The procession of the glassworkers in the 1582 festivities available via Wikipedia
From Evliya Çelebi’s travelogue and other eyewitness accounts of foreign travellers, we also know that the above-mentioned types of performers would perform not just in festivities or holidays, but almost on a daily basis on the streets of İstanbul and other big cities where they would take their source material from topical issues or scandals in their comic or tragi-didactic performances. Most of the performances – if not commissioned to be performed within the court, for the honour of envoys, or in mansions of rich people – would be performed in public squares or on the street where small prop houses would represent real ones and the characters would consist of all walks of Ottoman life and ethnicities. The characterisation of masters, servants, matrons, maidens and lovers would be similar to that of Classical New Comedy where certain stereotypical features would be foregrounded to provoke laughter. But unlike New Comedy, most of the plots would be taken from topical real-life events.[1] While there would be fixed frameworks to build the story upon, like master-servant or love relationships, there would not be any written texts and the plots would be rather improvised by the skilled performers as similarly done in commedia dell’arte.[2] Some of the plots included the revelation of interracial secret affairs and how the culprits were punished via public humiliation before being paraded into their mock executions, how prostitutes outwitted their clients, how lovers married despite their oppressive fathers, or how performers as mock officials would create mischief like European lords of misrule. Ranging from domestic to political comedies, these plots would also be adapted in royal festivities both to entertain Ottoman subjects and to intimidate envoys of enemy foreign countries by having the chief comedians dressed in Christian or Safavid habits as a means of aggressive diplomacy.
Image from Bursa Karagöz Museum available via Wikipedia
I hope that the first part of this introductory blog on Ottoman dramatic entertainments will fuel interest in these often-neglected aspects of the early modern Ottoman court and everyday life.

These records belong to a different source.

(** *** One visit *)

Lemma rename_outputs_general n (count : nat) : ∀ i σ M σ1 M1,
  i + count = length (outputs (deref σ n)) →
  no_chain M →
  rename_outputs n count i (σ, M) = (σ1, M1) →
  (∀ m, m ≠ n → outputs (deref σ1 m) = outputs (deref σ m))
  ∧ (∀ m, children (deref σ1 m) = children (deref σ m))
  ∧ (∀ c, inputs (deref σ1 c)
          = renamed_among M
              (if decide (c ∈ children (deref σ n))
               then drop i (outputs (deref σ n)) else [])
            <$> inputs (deref σ c))
  ∧ (∀ k, M1 !! k = if decide (k ∈ drop i (outputs (deref σ n)))
                    then None else M !! k)
  ∧ no_chain M1.
Proof.
  induction count as [|count IH]; intros i σ M σ1 M1 Hlen Hch.
  - cbn [rename_outputs]. intros [= <- <-].
    rewrite drop_ge by lia. split_and!; try done.
    intros c. rewrite <-(list_fmap_id (inputs (deref σ c))) at 1.
    apply list_fmap_ext. intros _ x _.
    case_decide; by rewrite renamed_among_nil.
  - destruct (lookup_lt_is_Some_2 (outputs (deref σ n)) i) as [o Ho]; [lia|].
    rewrite (drop_S _ _ _ Ho).
    destruct (M !! o) as [new|] eqn:HM.
    + rewrite (rename_outputs_apply _ _ _ _ _ _ _ Ho HM). intros Hr.
      destruct (applied_spec n i o new σ) as (Hao & Haom & Hac & Hai).
      apply IH in Hr as (Hother & Hchildren & Hins & Hmap & Hch1);
        [|rewrite Hao, length_insert; lia|by apply no_chain_delete].
      split_and!.
      * intros m Hm. by rewrite Hother, Haom.
      * intros m. by rewrite Hchildren, Hac.
      * intros c. rewrite Hins, Hai, Hac, Hao.
        rewrite drop_insert_lt by lia.
        destruct (decide (c ∈ children (deref σ n))).
        -- rewrite <-list_fmap_compose. apply list_fmap_ext.
           intros _ x _. simpl. by apply renamed_among_step.
        -- apply list_fmap_ext. intros _ x _.
           by rewrite !renamed_among_nil.
      * intros k. rewrite Hmap, Hao, drop_insert_lt by lia.
        destruct (decide (k = o)) as [->|Hne].
        -- rewrite lookup_delete_eq.
           rewrite (decide_True (P := o ∈ o :: _)) by by left.
           by case_decide.
        -- rewrite lookup_delete_ne by done.
           destruct (decide (k ∈ drop (S i) (outputs (deref σ n)))).
           ++ by rewrite decide_True by by right.
           ++ rewrite decide_False; [done|].
              intros [?|?]%elem_of_cons; done.
      * done.
    + rewrite (rename_outputs_skip _ _ _ _ _ _ Ho HM). intros Hr.
      apply IH in Hr as (Hother & Hchildren & Hins & Hmap & Hch1);
        [|lia|done].
      split_and!; try done.
      * intros c. rewrite Hins. apply list_fmap_ext. intros _ x _.
        case_decide; [|done]. by rewrite renamed_among_skip.
      * intros k. rewrite Hmap.
        destruct (decide (k = o)) as [->|Hne].
        -- rewrite (decide_True (P := o ∈ o :: _)) by by left.
           by case_decide.
        -- destruct (decide (k ∈ drop (S i) (outputs (deref σ n)))).
           ++ by rewrite decide_True by by right.
           ++ rewrite decide_False; [done|].
              intros [?|?]%elem_of_cons; done.
Qed.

In my next blog I will continue to explore other practitioners and forms of Ottoman dramatic entertainments.
Selected Bibliography
And, Metin. Geleneksel Türk Tiyatrosu: Kukla, Karagöz, Ortaoyunu. Ankara: Bilgi, 1969.
And, Metin. Osmanlı Tasvir Sanatları: 1. İstanbul: Yapı Kredi Yayınları, 2014.
Atasoy, Nurhan, Osman, Ayşe Üçok, and Bahadır Taşkın. 1582 Surname-I Hümayun: Düğün Kitabı. İstanbul: Koçbank, 1997.
Busbecq, Ogier G. The Life and Letters of Ogier Ghiselin De Busbecq, Seigneur De Bousbecque, Knight, Imperial Ambassador: Vol. 1. Eds. and trans. Charles T. Forster and Francis H. B. Daniell. London: Paul, 1881.
Çelebi, Evliya. Evliya Celebi Seyahatnamesi. Eds. Ali S. Kahraman, Yücel Dağlı, Robert Dankoff, Zekeriya Kurşun, and İbrahim Sezgin. 2 vols. İstanbul: Yapı Kredi Yayınları, 2011.
Nutku, Özdemir. Meddahlık ve Meddah Hikayeleri. 2nd ed. Ankara: Atatürk Kültür Merkezi Yayını, 1997.
Nutku, Özdemir. Zaman İçinde Zaman. İstanbul: Opus Kitap, 2014.
Sevengil, Ahmet Refik. Türk Tiyatrosu Tarihi I: Eski Türklerde Dram San’atı. Ankara: Milli Eğitim Basımevi, 1969.
[1] There is a strong consensus among scholars that traditional shadow theatre, Karagöz and Hacivat, bears similarities with early modern Ottoman comedy, by having, for instance, representations of prop-house-like facades, ethnic stereotypes, and stock plots that often improvised everyday incidents through satiric comedy.
[2] Starting with the 18th century, however, some performers started to record summaries, dialogues or entire plays in manuscript form.